La repressione di giugno sulle fakenews ha spinto la Polizia Reale Thailandese comandata dal generale Suwat Jangyodsuk a promettere una maggiore collaborazione con il MDES “per monitorare le Fakenews, identificare e rintracciare ed arrestare i colpevoli.”
In solo poche settimane il regime ha messo una rete più vasta e, più in particolare, minacciando il rapper diciottenne Danupa Milli Kanaterrakul con accuse di diffamazione il quale aveva criticato Prayuth sui Media Sociali per la sua gestione della pandemia del COVID-19.
Le minacce a Danupa hanno confermato una sequela di metodi draconiani come mostrati dall’arresto di Danai Ussama, un artista che è stato accusato di violazione della legge del crimine informatico a marzo 2020 per alcuni post di Facebook. In questi post si affermava che all’aeroporto di Suvarnabhumi di Bangkok non si conduceva lo screening del COVID-19 e il MDES affermò che i post di Danai “creavano panico nella gente e minavano la fiducia nelle autorità aeroportuali”

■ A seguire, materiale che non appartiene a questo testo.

(** * Live heat-map feed: the browser consumer ([map.js]) and the Node
      producer ([websocket-server-example.js])

    The development embeds the two programs shallowly.  JavaScript numbers
    are IEEE 754 binary64 values, taken from the standard library's
    executable specification of floating-point arithmetic; JavaScript values
    are an inductive type; handlers are state transformers in a small monad
    with exceptions. *)

From Stdlib Require Import ZArith Bool List String Ascii DecimalString Lia.
From Stdlib Require Import Floats.SpecFloat.
From Stdlib Require Import QArith Qpower Qabs Lqa.
From stdpp Require Import base option list gmap strings.

Close Scope Q_scope.

Set Warnings "-register-all".
Local Open Scope string_scope.
Local Open Scope list_scope.

(* ===================================================================== *)
(** * Part I. Definitions                                                  *)
(* ===================================================================== *)

(** ** JavaScript numbers *)

Module JSNumber.

(** A Number is a binary64 float: sign, 53-bit mantissa, exponent, plus
    the two zeros, the two infinities and NaN. *)
Definition number : Type := spec_float.

Definition prec : Z := 53.
Definition emax : Z := 1024.

Definition nan : number := S754_nan.
Definition pos_infinity : number := S754_infinity false.
Definition neg_infinity : number := S754_infinity true.
Definition pos_zero : number := S754_zero false.
Definition neg_zero : number := S754_zero true.

(** [x + y], [x - y], [x * y], [x / y]: correctly rounded (to nearest,
    ties to even). *)
Definition add : number -> number -> number := SFadd prec emax.
Definition sub : number -> number -> number := SFsub prec emax.
Definition mul : number -> number -> number := SFmul prec emax.
Definition div : number -> number -> number := SFdiv prec emax.

(** [x < y], [x <= y]: false as soon as one side is NaN. *)
Definition lt : number -> number -> bool := SFltb.
Definition le : number -> number -> bool := SFleb.

(** The Number of an integer (exact below [2^53]). *)
Definition of_Z (z : Z) : number := binary_normalize prec emax z 0 false.

(** The Number denoted by a decimal literal with [k] digits after the
    point, [n / 10^k]: both operands are exact, and the division rounds
    their quotient the way the literal is rounded. *)
Definition decimal (n : Z) (k : Z) : number := div (of_Z n) (of_Z (10 ^ k)).

Definition isNaN (x : number) : bool :=
  match x with S754_nan => true | _ => false end.

Definition is_pos_zero (x : number) : bool :=
  match x with S754_zero false => true | _ => false end.

Definition is_neg_zero (x : number) : bool :=
  match x with S754_zero true => true | _ => false end.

La stessa pandemia da Coronavirus si è spostata da argomento di discussione pubblica a materia di sicurezza nazionale perché il governo mira a contenere le descrizioni negative delle sue operazioni e silenziare i mezzi che diffondono la critica legittima.
L’ultimo ordine del governo sulle fakenews mirava a vietare l’intenzionale distorsione della informazione che “causa una incomprensione sulla situazione di emergenza, che potrebbe eventualmente afferire la sicurezza e l’ordine dello stato o la buona moralità della gente.
L’editto più recente ordinava alle istituzioni ed i ministeri di “intraprendere azioni contro individui che diffondono notizie false sul COVID-19 che potrebbero causare confusione durante la pandemia”
Mentre il governo affermava che il nuovo ordine rispondeva alle dicerie dei media sociali sulla chiusura del centro vaccinale di Bang Sue, l’obiettivo probabile non è tanto la gente quanto la stampa libera.
E’ ben documentato lo sdegno di Prayuth verso la stampa nazionale ed internazionale come lo è la repressione sulle organizzazioni dei media che distribuiscono contenuti in violazione dello stato di emergenza del governo. Varie organizzazioni dei media si sono espresse fortemente sul nuovo decreto portandolo in tribunale.
Ed è a livello giuridico che il regime ha incontrato la resistenza della Corte civile thailandese che ha affermato che l’editto del 30 luglio era una “privazione superflua e non necessaria” di diritti e libertà individuali.
E’ uno dei rari controlli sul potere esecutivo, che è avvezzo a controlli molto limitati, con il quale si mira ad ordinare ai fornitori di accesso ad internet di bloccare l’accesso ad indirizzi IP individuali se essi diffondessero fake news.
Eppure l’informazione in Thailandia è posta nel reame della sicurezza con metodi che sono per lo meno imprecisi.
I parametri della sicurezza nazionale dello stato sono mal definiti ed invitano all’abuso di politici e autorità che hanno piattaforme politiche, come dimostrato dalle continue pressioni vissute dall’ex capo di partito Thanathorn Juangroongruangkit.
A giudicare dalla diffusione di aspetti della società thai poste sotto il grande ombrello della sicurezza thai, il controllo dell’informazione continuerà a stringersi come un cappio attorno al collo del corpo politico mentre regna la paranoia ai livelli più alti del governo.